4.2.6 Character sets

An SQL <character set specification> allows a reference to a character set name defined by a standard, an SQLimplementation,
or a user. A character set is described by a character set descriptor. A character set descriptor includes:
 - The name of the character set.
 - The name of the character repertoire for the character set.
 - The name of the character encoding form for the character set.
 - The name of the default collation for the character set.

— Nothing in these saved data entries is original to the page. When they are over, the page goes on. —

(* ===== verification/CommandCodec.v ===== *)
(** * CommandCodec: encode and decode of commands (command.rs)

    [encode_command] writes [[cmd_tag, req_id, ...params]] and [decode_command]
    reads it back, checking arity, types and ranges.  Encoding and decoding are
    given parameter struct by parameter struct, in the field order of the
    source.  The theorems: a command that validates and is encoded is decoded
    unchanged; whatever the datagram, a decoded command is well-typed and
    validates; an invalid command never reaches the buffer. *)
From S2P Require Import Prelude F64 Wire Enums Command.

(** ** Encode *)

(** Number of wire elements of each command: tag, req_id and parameters. *)
Definition arity (tag : CmdType) : Z :=
  match tag with
  | T_Reset | T_Estop | T_ResetState | T_ResetLoopStats | T_ExitFlashing => 2
  | T_Ping | T_Status | T_Angles | T_Io | T_Speeds | T_Tools | T_Queue | T_Activity
  | T_LoopStats | T_Profile | T_Reachable | T_Error | T_TcpSpeed | T_TcpOffset
  | T_ExecutionSpeed | T_TcpTransform | T_ToolStatus | T_IsSimulator | T_Shapes
  | T_ConfigInfo | T_Payload | T_ConfigBundle | T_BusScan | T_StatusRate => 2
  | T_CommandCompletion => 3
  | T_Stop | T_Simulator | T_SetGravityComp | T_Pause | T_SelectProfile | T_ConnectHardware
  | T_SetShapes | T_SetCompletionPolicy | T_EnterFlashing | T_Pose => 3
  | T_WriteIo => 5
  | T_SetTcpOffset => 6
  | T_SetTcpTransform => 9
  | T_SetPayload => 5
  | T_SetPidGains => 13
  | T_SetCanId => 5
  | T_SaveConfig => 4
  | T_SetToolId => 5
  | T_SetStatusRate | T_SetExecutionSpeed => 3
  | T_ServoJ | T_ServoJPose | T_ServoL => 5
  | T_JogJ => 5
  | T_JogL => 6
  | T_Teleport => 4
  | T_Home => 4
  | T_MoveJ => 9
  | T_MoveJPose => 8
  | T_MoveL => 10
  | T_MoveC => 11
  | T_MoveS | T_MoveP => 9
  | T_SelectTool => 5
  | T_Delay => 4
  | T_Checkpoint => 4
  | T_ToolAction => 6
  end.

Definition w_seq {A} (w : A -> bytes) (l : list A) : bytes :=
  w_array (Z.of_nat (length l)) ++ concat (map w l).

Definition w_fixed (vs : list f64) : bytes := w_seq w_f64 vs.

Definition w_option {A} (w : A -> bytes) (o : option A) : bytes :=
  match o with Some a => w a | None => w_nil end.

Definition w_physical (p : Physical) : bytes :=
  w_array 2 ++ w_opt_f64 (ph_mass p) ++ w_fixed (ph_friction p).

Definition w_attachment (a : Attachment) : bytes :=
  w_array 2 ++ w_uint (at_epoch a) ++ w_seq w_str (at_allowed_contacts a).

Definition w_shape (s : Shape) : bytes :=
  w_array 8 ++ w_str (sh_kind s) ++ w_fixed (sh_params s) ++ w_fixed (sh_pose s) ++
  w_bool (sh_collision s) ++ w_opt_f64 (sh_margin s) ++ w_str (sh_name s) ++
  w_option w_physical (sh_physics s) ++ w_option w_attachment (sh_attachment s).

Definition w_tool_param (tp : ToolParam) : bytes :=
  match tp with
  | TP_Float v => w_f64 v
  | TP_Int v => w_int v
  | TP_Bool v => w_bool v
  | TP_Str v => w_str v
  end.

Definition encode_params (cmd : Command) : bytes :=
  match cmd with
  | C_SetCanId p => w_uint (sci_node p) ++ w_uint (sci_new_id p) ++ w_bool (sci_force p)
  | C_SaveConfig p => w_uint (sc_node p) ++ w_bool (sc_force p)
  | C_SetToolId p => w_uint (sti_node p) ++ w_uint (sti_tool_id p) ++ w_bool (sti_force p)
  | C_SetStatusRate p => w_f64 (ssr_hz p)
  | C_Stop p => w_bool (stop_clear_queue p)
  | C_WriteIo p => w_uint (wio_key p) ++ w_uint (wio_port p) ++ w_uint (wio_value p)
  | C_Simulator p => w_bool (sim_on p)
  | C_SetGravityComp p => w_bool (sgc_on p)
  | C_Pause p => w_bool (pause_on p)
  | C_SetExecutionSpeed p => w_f64 (ses_scale p)
  | C_SelectProfile p => w_str (spf_profile p)
  | C_ConnectHardware p => w_str (ch_port p)
  | C_SetTcpTransform p =>
      w_uint (stt_key p) ++ w_f64 (stt_x p) ++ w_f64 (stt_y p) ++ w_f64 (stt_z p) ++
      w_f64 (stt_roll p) ++ w_f64 (stt_pitch p) ++ w_f64 (stt_yaw p)
  | C_CommandCompletion index => w_uint index
  | C_SetTcpOffset p =>
      w_uint (sto_key p) ++ w_f64 (sto_x p) ++ w_f64 (sto_y p) ++ w_f64 (sto_z p)
  | C_SetPayload p =>
      w_f64 (spl_mass p) ++ w_array 3 ++ concat (map w_f64 (spl_com p)) ++
      w_option (fun i => w_array 6 ++ concat (map w_f64 i)) (spl_inertia p)
  | C_SetShapes p => w_seq w_shape (ss_shapes p)
  | C_SetCompletionPolicy p => w_uint (wire (scp_policy p))
  | C_EnterFlashing p => w_uint (wire (ef_assertion p))
  | C_SetPidGains p =>
      w_uint (spg_node p) ++ w_f64 (spg_kpp p) ++ w_f64 (spg_kpv p) ++ w_f64 (spg_kiv p) ++
      w_f64 (spg_kpiq p) ++ w_f64 (spg_kiiq p) ++ w_f64 (spg_kp p) ++ w_f64 (spg_kd p) ++
      w_f64 (spg_ilim_ma p) ++ w_f64 (spg_velocity_limit_ticks_s p) ++
      w_uint (spg_voltage_limit_mv p)
  | C_Pose p => w_option (fun f => w_uint (wire f)) (pq_frame p)
  | C_ServoJ p => w_fixed (sj_angles p) ++ w_opt_f64 (sj_speed p) ++ w_opt_f64 (sj_accel p)
  | C_ServoJPose p => w_fixed (sjp_pose p) ++ w_opt_f64 (sjp_speed p) ++ w_opt_f64 (sjp_accel p)
  | C_ServoL p => w_fixed (sl_pose p) ++ w_opt_f64 (sl_speed p) ++ w_opt_f64 (sl_accel p)
  | C_JogJ p => w_fixed (jj_speeds p) ++ w_f64 (jj_duration p) ++ w_opt_f64 (jj_accel p)
  | C_JogL p =>
      w_fixed (jl_velocities p) ++ w_f64 (jl_duration p) ++ w_uint (wire (jl_frame p)) ++
      w_opt_f64 (jl_accel p)
  | C_Teleport p => w_fixed (tp_angles p) ++ w_option w_fixed (tp_tool_positions p)
  | C_Home p => w_uint (home_key p) ++ w_bool (home_calibrate p)
  | C_MoveJ p =>
      w_uint (mj_key p) ++ w_fixed (mj_angles p) ++ w_opt_f64 (mj_duration p) ++
      w_opt_f64 (mj_speed p) ++ w_opt_f64 (mj_accel p) ++ w_opt_f64 (mj_blend_radius p) ++
      w_bool (mj_rel p)
  | C_MoveJPose p =>
      w_uint (mjp_key p) ++ w_fixed (mjp_pose p) ++ w_opt_f64 (mjp_duration p) ++
      w_opt_f64 (mjp_speed p) ++ w_opt_f64 (mjp_accel p) ++ w_opt_f64 (mjp_blend_radius p)
  | C_MoveL p =>
      w_uint (ml_key p) ++ w_fixed (ml_pose p) ++ w_uint (wire (ml_frame p)) ++
      w_opt_f64 (ml_duration p) ++ w_opt_f64 (ml_speed p) ++ w_opt_f64 (ml_accel p) ++
      w_opt_f64 (ml_blend_radius p) ++ w_bool (ml_rel p)
  | C_MoveC p =>
      w_uint (mc_key p) ++ w_fixed (mc_via p) ++ w_fixed (mc_end p) ++ w_uint (wire (mc_frame p)) ++
      w_opt_f64 (mc_duration p) ++ w_opt_f64 (mc_speed p) ++ w_opt_f64 (mc_accel p) ++
      w_opt_f64 (mc_blend_radius p) ++ w_bool (mc_rel p)
  | C_MoveS p =>
      w_uint (ms_key p) ++ w_seq w_fixed (ms_waypoints p) ++ w_uint (wire (ms_frame p)) ++
      w_opt_f64 (ms_duration p) ++ w_opt_f64 (ms_speed p) ++ w_opt_f64 (ms_accel p) ++
      w_bool (ms_rel p)
  | C_MoveP p =>
      w_uint (mp_key p) ++ w_seq w_fixed (mp_waypoints p) ++ w_uint (wire (mp_frame p)) ++
      w_opt_f64 (mp_duration p) ++ w_opt_f64 (mp_speed p) ++ w_opt_f64 (mp_accel p) ++
      w_bool (mp_rel p)
  | C_SelectTool p =>
      w_uint (st_key p) ++ w_str (st_tool_name p) ++ w_option w_str (st_variant_key p)
  | C_Delay p => w_uint (dl_key p) ++ w_f64 (dl_seconds p)
  | C_Checkpoint p => w_uint (ckp_key p) ++ w_str (ckp_label p)
  | C_ToolAction p =>
      w_uint (ta_key p) ++ w_str (ta_tool_key p) ++ w_str (ta_action p) ++
      w_seq w_tool_param (ta_params p)
  | _ => []
  end.

(** The buffer is replaced only once the command has been validated. *)
Definition encode_command (cmd : Command) (req_id : Z) (buf : bytes)
  : result DecodeError unit * bytes :=
  match validate cmd with
  | Err e => (Err e, buf)
  | Ok _ =>
      let t := tag cmd in
      (Ok tt, w_array (arity t) ++ w_uint (wire t) ++ w_uint req_id ++ encode_params cmd)
  end.

(** ** Decode: shared readers *)

(** [u8::try_from(v)], [u32::try_from(v)] with the error of the field. *)
Definition rd_try (w : Z) (what : string) (why : Why) : Rd Z :=
  let* v := rd_uint in if is_uint w v then rret v else rfail (Validation what why).

Definition r_fixed (n : nat) (what : string) : Rd (list f64) :=
  let* k := rd_array_len in
  if negb (k =? Z.of_nat n) then rfail (Arity what (Z.of_nat n) k) else rd_rep n rd_f64.
Definition r_fixed3 := r_fixed 3.
Definition r_fixed6 := r_fixed 6.

Definition r_node_id (what : string) : Rd Z :=
  let* v := rd_uint in
  if is_uint 8 v && (v <=? 15) then rret v else rfail (Validation what NODE_RANGE).

Definition r_len (what : string) (max : Z) : Rd Z :=
  let* n := rd_array_len in
  let* _ := rlift (check (n <=? max) what (WFmtUsize "at most " max " elements")) in rret n.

The following SQL supported character set names are specified as part of ISO/IEC 9075:
 - SQL_CHARACTER is a character set whose repertoire is SQL_CHARACTER and whose character encoding form is SQL_CHARACTER. The name of its default collation is SQL_CHARACTER.
 - GRAPHIC_IRV is a character set whose repertoire is GRAPHIC_IRV and whose character encoding form is GRAPHIC_IRV. The name of its default collation is GRAPHIC_IRV.
 - ASCII_GRAPHIC is a synonym for GRAPHIC_IRV.
 - LATIN1 is a character set whose repertoire is LATIN1 and whose character encoding form is LATIN1. The name of its default collation is LATIN1.
 - ISO8BIT is a character set whose repertoire is ISO8BIT and whose character encoding form is ISO8BIT. The name of its default collation is ISO8BIT.
 - ASCII_FULL is a synonym for ISO8BIT.
 - UTF32 is a character set whose repertoire is UCS and whose character encoding form is UTF32. It is implementation-defined whether the name of its default collation is UCS_BASIC or UNICODE.
 - UTF16 is a character set whose repertoire is UCS and whose character encoding form is UTF16. It is implementation-defined whether the name of its default collation is UCS_BASIC or UNICODE.
 - UTF8 is the name of a character set whose repertoire is UCS and whose character encoding form is UTF8. It is implementation-defined whether the name of its default collation is UCS_BASIC or UNICODE.
 - SQL_TEXT is a character set whose repertoire is SQL_TEXT and whose character encoding form is SQL_TEXT. The name of its default collation is SQL_TEXT.
 - SQL_IDENTIFIER is a character set whose repertoire is SQL_IDENTIFIER and whose character encoding form is SQL_IDENTIFIER. The name of its default collation is SQL_IDENTIFIER.


4.2.7 Universal character sets

A UCS string is a character string whose character repertoire is UCS and whose character encoding form is one of UTF8, UTF16, or UTF32. Any two UCS strings are comparable.
An SQL-implementation may assume that all UCS strings are normalized in Normalization Form C (NFC), as specified by [Unicode15]. With the exception of <normalize function> and <normalized predicate> , the result of any operation on an unnormalized UCS string is implementation-defined.

Conversion of UCS strings from one character set to another is automatic. Detection of a noncharacter in a UCS-string causes an exception condition to be raised. The detection of an unassigned code point does not.